* **WHAT THE TASK ASKS**
Of the entries below, return only those lines from the line with "eexists. split; [done|]. apply" to the line with "assert (64 *", exactly, both included.

* **RECORDS FOR THIS EXERCISE**
★ ★ ★ ★ ★ ★ ★

Lemma shows_above f base w s : shows f base 0 64 w -> 0 <= s <= 64 ->
  shows f base s 64 (Z.land w (u64 (Z.shiftl ones64 s))).
Proof.
  intros (? & ? & Hw & Hb) Hs. split_and!; try lia.
  - apply in_u64_land_l; [done|]. apply wrap_range. lia.
  - intros j Hj. rewrite Z.land_spec, Hb, high_mask_bit by lia.
    destruct (Z.leb_spec s j), (Z.ltb_spec j 64); rewrite ?andb_false_r, ?andb_true_r; cbn;
      try done. by replace (0 <=? j) with true by lia.
Qed.

(** The tail of a search: [size] bits of the word at [base] are left. *)
Lemma next_found_first_spec f base lo w size : shows f base lo 64 w -> lo <= size <= 64 ->
  first_from f (base + lo) (base + size) (next_found_first w base size).
Proof.
  intros Hs Hsz. pose proof Hs as (Hlo & _). unfold next_found_first.
  rewrite low_mask by lia. pose proof (shows_below f base lo 64 w size Hs Hsz) as Hb.
  destruct (Z.eqb_spec (Z.land w (Z.ones size)) 0) as [H0|H0].
  - split_and!; [lia..| |lia]. by apply (shows_zero _ _ _ _ _ Hb).
  - by apply (shows_first _ _ _ _ _ _ Hb).
Qed.

(** From the word [p] on, [total] is the end of the search. *)
Section Search.
Context (map : words).
Hypothesis Hok : words_ok map.

Lemma rd_shows k : 0 <= k < Z.of_nat (length map) ->
  exists w, rd map k = Ok w /\ shows (bit map) (64 * k) 0 64 w.
Proof.
  intros Hk. destruct (rd_Ok map k Hk Hok) as (w & Hr & Hm & Hw).
  exists w. split; [done|]. apply shows_word; [lia|done..].
Qed.

(** What a loop of the search promises: found, or nothing up to where it stopped. *)
Definition search_from (p total : Z) (st : Z * Z * Z + Z) : Prop :=
  match st with
  | inr r => first_from (bit map) (64 * p) total r
  | inl (p', result, size) =>
      result = 64 * p' /\ p <= p' /\ result + size = total /\ 0 <= size /\
      forall i, 64 * p <= i < result -> bit map i = false
  end.

Lemma search_skip p q total st : p <= q ->
  (forall i, 64 * p <= i < 64 * q -> bit map i = false) ->
  search_from q total st -> search_from p total st.
Proof.
  intros Hpq Hz. destruct st as [[[p' result] size]|r]; cbn.
  - intros (? & ? & ? & ? & Hl). split_and!; auto; [lia|]. intros i Hi.
    destruct (Z.lt_ge_cases i (64 * q)); [apply Hz|apply Hl]; lia.
  - apply first_from_skip; [lia|done].
Qed.

Lemma search_stop p total size : 0 <= size -> 64 * p + size = total ->
  search_from p total (inl (p, 64 * p, size)).
Proof. intros. cbn. split_and!; lia. Qed.

Lemma next_by_four_spec : forall fuel p size,
  0 <= p -> 0 <= size -> 64 * p + size <= nbits map -> (Z.to_nat (size / 64) < fuel)%nat ->
  exists st, next_by_four fuel map p (64 * p) size = Ok st /\ search_from p (64 * p + size) st.
Proof.
  unfold nbits. induction fuel as [|fuel IH]; intros p size Hp Hsz Hn Hf; [lia|].
  cbn [next_by_four]. unfold BITS_PER_LONG.
  destruct (Z.leb_spec (4 * 64) size) as [Hge|Hlt]; [|eauto using search_stop].
  destruct (rd_shows p) as (w0 & -> & Hw0); [lia|].
  destruct (rd_shows (p + 1)) as (w1 & -> & Hw1); [lia|].
  destruct (rd_shows (p + 2)) as (w2 & -> & Hw2); [lia|].
  destruct (rd_shows (p + 3)) as (w3 & -> & Hw3); [lia|]. cbn [mbind outcome_bind].
  destruct (Z.eqb_spec w0 0) as [E0|E0]; cbn [negb].
  2: { eexists. split; [done|]. cbn. replace (64 * p) with (64 * p + 0) at 1 by lia.
       apply (shows_first _ _ 0 64); [done..|lia]. }
  destruct (Z.eqb_spec (Z.lor (Z.lor w1 w2) w3) 0) as [E|E]; cbn [negb]; [|eauto using search_stop].
  apply Z.lor_eq_0_iff in E as [[E1 E2]%Z.lor_eq_0_iff E3].
  replace (64 * p + 4 * 64) with (64 * (p + 4)) by lia.
  destruct (IH (p + 4) (size - 4 * 64)) as (st & -> & Hst); [lia..| |].
  { replace (size - 4 * 64) with (size + -4 * 64) by lia. rewrite Z.div_add by lia.
    assert (4 <= size / 64) by (apply Z.div_le_lower_bound; lia). lia. }
  exists st. split; [done|]. apply (search_skip p (p + 4)); [lia| |by replace (64 * p + size) with (64 * (p + 4) + (size - 4 * 64)) by lia].
  intros i Hi.
  destruct (Z.lt_ge_cases i (64 * (p + 1))); [apply (shows_zero _ _ _ _ _ Hw0 E0); lia|].
  destruct (Z.lt_ge_cases i (64 * (p + 2))); [apply (shows_zero _ _ _ _ _ Hw1 E1); lia|].
  destruct (Z.lt_ge_cases i (64 * (p + 3))); [apply (shows_zero _ _ _ _ _ Hw2 E2); lia|].
  apply (shows_zero _ _ _ _ _ Hw3 E3); lia.
Qed.

Lemma next_by_one_spec : forall fuel p size,
  0 <= p -> 0 <= size -> 64 * p + size <= nbits map -> (Z.to_nat (size / 64) < fuel)%nat ->
  exists st, next_by_one fuel map p (64 * p) size = Ok st /\ search_from p (64 * p + size) st /\
    match st with inl (_, _, size) => size < 64 | inr _ => True end.
Proof.
  unfold nbits. induction fuel as [|fuel IH]; intros p size Hp Hsz Hn Hf; [lia|].
  cbn [next_by_one]. unfold BITS_PER_LONG.
  destruct (Z.leb_spec 64 size) as [Hge|Hlt]; [|eauto 6 using search_stop].
  destruct (rd_shows p) as (w0 & -> & Hw0); [lia|]. cbn [mbind outcome_bind].
  destruct (Z.eqb_spec w0 0) as [E0|E0]; cbn [negb].
  2: { eexists. split_and!; [done| |done]. cbn. replace (64 * p) with (64 * p + 0) at 1 by lia.
       apply (shows_first _ _ 0 64); [done..|lia]. }
  replace (64 * p + 64) with (64 * (p + 1)) by lia.
  destruct (IH (p + 1) (size - 64)) as (st & -> & Hst & Hend); [lia..| |].
  { replace (size - 64) with (size + -1 * 64) by lia. rewrite Z.div_add by lia.
    assert (1 <= size / 64) by (apply Z.div_le_lower_bound; lia). lia. }
  exists st. split_and!; [done| |done].
  apply (search_skip p (p + 1)); [lia| |by replace (64 * p + size) with (64 * (p + 1) + (size - 64)) by lia].
  intros i Hi. apply (shows_zero _ _ _ _ _ Hw0 E0); lia.
Qed.

Lemma next_words_spec p size :
  0 <= p -> 0 <= size -> 64 * p + size <= nbits map ->
  exists r, next_words map p (64 * p) size = Ok r /\
    first_from (bit map) (64 * p) (64 * p + size) r.
Proof.
  intros Hp Hsz Hn. unfold next_words, BITS_PER_LONG.
  destruct (next_by_four_spec (S (Z.to_nat (size / 64))) p size) as (st & -> & Hst); [lia..|].
  cbn [mbind outcome_bind]. destruct st as [[[p1 r1] s1]|r]; [|by eauto].
  destruct Hst as (-> & Hp1 & Hs1 & Hs1' & Hz1).
  destruct (next_by_one_spec (S (Z.to_nat (size / 64))) p1 s1) as (st & -> & Hst & Hend); [lia..| |].
  { assert (s1 / 64 <= size / 64) by (apply Z.div_le_mono; lia). lia. }
  rewrite Hs1 in Hst. cbn [mbind outcome_bind]. destruct st as [[[p2 r2] s2]|r].
  2: { exists r. split; [done|]. by apply (first_from_skip _ _ (64 * p1)); [lia| |]. }
  destruct Hst as (-> & Hp2 & Hs2 & Hs2' & Hz2).
  assert (forall i, 64 * p <= i < 64 * p2 -> bit map i = false) as Hz.
  { intros i Hi. destruct (Z.lt_ge_cases i (64 * p1)); [apply Hz1|apply Hz2]; lia. }
  destruct (Z.eqb_spec s2 0) as [->|Hnz].
  - exists (64 * p2). split; [done|]. split_and!; [lia..|done|lia].
  - unfold nbits in Hn. destruct (rd_shows p2) as (w & -> & Hw); [lia|]. cbn [mbind outcome_bind].
    eexists. split; [done|]. apply (first_from_skip _ _ (64 * p2)); [lia|done|].
    pose proof (next_found_first_spec _ _ 0 w s2 Hw ltac:(lia)) as Hf.
    by rewrite Z.add_0_r, Hs2 in Hf.
Qed.

Lemma offset_base offset : 0 <= offset < 2 ^ 64 ->
  Z.land offset (not64 (BITS_PER_LONG - 1)) = 64 * (offset / 64).
Proof.
  intros Ho. change (not64 (BITS_PER_LONG - 1)) with (Z.shiftl (Z.ones 58) 6).
  assert (64 * (offset / 64) = Z.shiftl (Z.shiftr offset 6) 6) as ->.
  { rewrite Z.shiftl_mul_pow2, Z.shiftr_div_pow2 by lia. change (2 ^ 6) with 64. lia. }
  bits. destruct (Z.lt_ge_cases i 6).
  - rewrite !(Z.testbit_neg_r _ (i - 6)) by lia. apply andb_false_r.
  - rewrite Z.shiftr_spec by lia. replace (i - 6 + 6) with i by lia.
    destruct (Z.lt_ge_cases i 64).
    + rewrite Z.ones_spec_low by lia. apply andb_true_r.
    + by rewrite (testbit_high offset 64) by lia.
Qed.

(** The partial first word of a search is skipped or answers it. *)
Lemma find_next_bit_spec size offset :
  0 <= offset -> 0 <= size <= nbits map -> size < 2 ^ 64 ->
  exists r, find_next_bit map size offset = Ok r /\
    (if size <=? offset then r = size else first_from (bit map) offset size r).
Proof.
  intros Ho Hsz H64. unfold find_next_bit. destruct (Z.leb_spec size offset); [by eauto|].
  rewrite offset_base by lia. unfold BITS_PER_LONG.
  set (p := offset / 64). set (o := offset mod 64).
  assert (offset = 64 * p + o /\ 0 <= o < 64 /\ 0 <= p) as (Eo & Hoo & Hp)
    by (split_and!; [apply Z.div_mod; lia|apply Z.mod_pos_bound; lia..|apply Z.div_pos; lia]).
  clearbody p o. unfold nbits in Hsz.
  destruct (Z.eqb_spec o 0) as [->|Hnz]; cbn [negb].
  - destruct (next_words_spec p (size - 64 * p)) as (r & -> & Hr); [lia|lia|unfold nbits; lia|].
    exists r. split; [done|]. by rewrite Eo, Z.add_0_r, Zplus_minus in *.
  - destruct (rd_shows p) as (w & -> & Hw); [lia|]. cbn [mbind outcome_bind].
    pose proof (shows_above _ _ _ o Hw ltac:(lia)) as Ha. set (tmp := Z.land w _) in *.
    destruct (Z.ltb_spec (size - 64 * p) 64).
    + eexists. split; [done|].
      pose proof (next_found_first_spec _ _ o tmp (size - 64 * p) Ha ltac:(lia)) as Hf.
      by rewrite <- Eo, Zplus_minus in Hf.
    + destruct (Z.eqb_spec tmp 0) as [E0|E0]; cbn [negb].
      * replace (64 * p + 64) with (64 * (p + 1)) by lia.
        destruct (next_words_spec (p + 1) (size - 64 * p - 64)) as (r & -> & Hr);
          [lia|lia|unfold nbits; lia|].
        exists r. split; [done|].
        replace (64 * (p + 1) + (size - 64 * p - 64)) with size in Hr by lia.
        apply (first_from_skip _ _ (64 * (p + 1))); [lia| |done].
        intros i Hi. apply (shows_zero _ _ _ _ _ Ha E0). lia.
      * eexists. split; [done|]. rewrite Eo. apply (shows_first _ _ o 64); [done..|lia].
Qed.
End Search.

Lemma not64_ones x : in_u 64 x -> not64 x = ones64 - x.
Proof.
  unfold in_u, not64, ones64, wrap, Z.lnot. intros Hx.
  rewrite <- (Z.mod_add _ 1) by lia. rewrite Z.mod_small; lia.
Qed.

Lemma not64_bit x i : 0 <= i -> Z.testbit (not64 x) i = (i <? 64) && negb (Z.testbit x i).
Proof.
  intros Hi. unfold not64. rewrite u64_land. autorewrite with xbits.
  destruct (Z.ltb_spec i 64).
  - rewrite Z.ones_spec_low by lia. apply andb_true_r.
  - rewrite Z.ones_spec_high by lia. apply andb_false_r.
Qed.

(** The complement of a bitmap's word shows the cleared bits. *)
Lemma shows_not f base w : shows f base 0 64 w -> shows (fun i => negb (f i)) base 0 64 (not64 w).
Proof.
  intros (? & ? & Hw & Hb). split_and!; try lia; [apply wrap_range; lia..|].
  intros j Hj. rewrite not64_bit, Hb by lia.
  destruct (Z.ltb_spec j 64); [|by rewrite andb_false_r].
  by replace (0 <=? j) with true by lia.
Qed.

Lemma in_u64_lor a b : in_u 64 a -> in_u 64 b -> in_u 64 (Z.lor a b).
Proof. by apply lor_range. Qed.

(** Setting bits and complementing is complementing and masking. *)
Lemma not64_lor_high w s : 0 <= s <= 64 ->
  not64 (Z.lor w (u64 (Z.shiftl ones64 s))) = Z.land (not64 w) (Z.ones s).
Proof.
  intros Hs. bits. rewrite !not64_bit, Z.lor_spec, high_mask_bit by lia.
  destruct (Z.ltb_spec i s).
  - rewrite Z.ones_spec_low, andb_true_r by lia. replace (s <=? i) with false by lia.
    by rewrite orb_false_r.
  - rewrite Z.ones_spec_high, andb_false_r by lia. destruct (Z.ltb_spec i 64); [|done].
    replace (s <=? i) with true by lia. by rewrite orb_true_r.
Qed.

Lemma not64_lor_low w s : 0 <= s <= 64 ->
  not64 (Z.lor w (Z.shiftr ones64 (BITS_PER_LONG - s))) =
  Z.land (not64 w) (u64 (Z.shiftl ones64 s)).
Proof.
  intros Hs. rewrite low_mask by lia. bits. rewrite !not64_bit, Z.lor_spec, high_mask_bit by lia.
  destruct (Z.leb_spec s i).
  - rewrite Z.ones_spec_high, orb_false_r by lia. by destruct (i <? 64); rewrite ?andb_true_r.
  - rewrite Z.ones_spec_low, orb_true_r by lia. by rewrite !andb_false_r.
Qed.

Lemma not64_eq0 w : in_u 64 w -> (not64 w =? 0) = (w =? ones64).
Proof. intros Hw. rewrite not64_ones by done. lia. Qed.

Lemma zero_found_first_eq w result size : in_u 64 w -> 0 <= size <= 64 ->
  zero_found_first w result size = next_found_first (not64 w) result size.
Proof.
  intros Hw Hs. unfold zero_found_first, next_found_first. rewrite low_mask by lia.
  rewrite <- not64_eq0 by (apply in_u64_lor; [done|apply wrap_range; lia]).
  by rewrite not64_lor_high by lia.
Qed.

★ ★ ★ ★ ★ ★ ★

* **RESPONSE BOX**
    eexists. split; [done|]. apply (first_from_skip _ _ (64 * p2)); [lia|done|].
    pose proof (next_found_first_spec _ _ 0 w s2 Hw ltac:(lia)) as Hf.
    by rewrite Z.add_0_r, Hs2 in Hf.
Qed.

Lemma offset_base offset : 0 <= offset < 2 ^ 64 ->
  Z.land offset (not64 (BITS_PER_LONG - 1)) = 64 * (offset / 64).
Proof.
  intros Ho. change (not64 (BITS_PER_LONG - 1)) with (Z.shiftl (Z.ones 58) 6).
  assert (64 * (offset / 64) = Z.shiftl (Z.shiftr offset 6) 6) as ->.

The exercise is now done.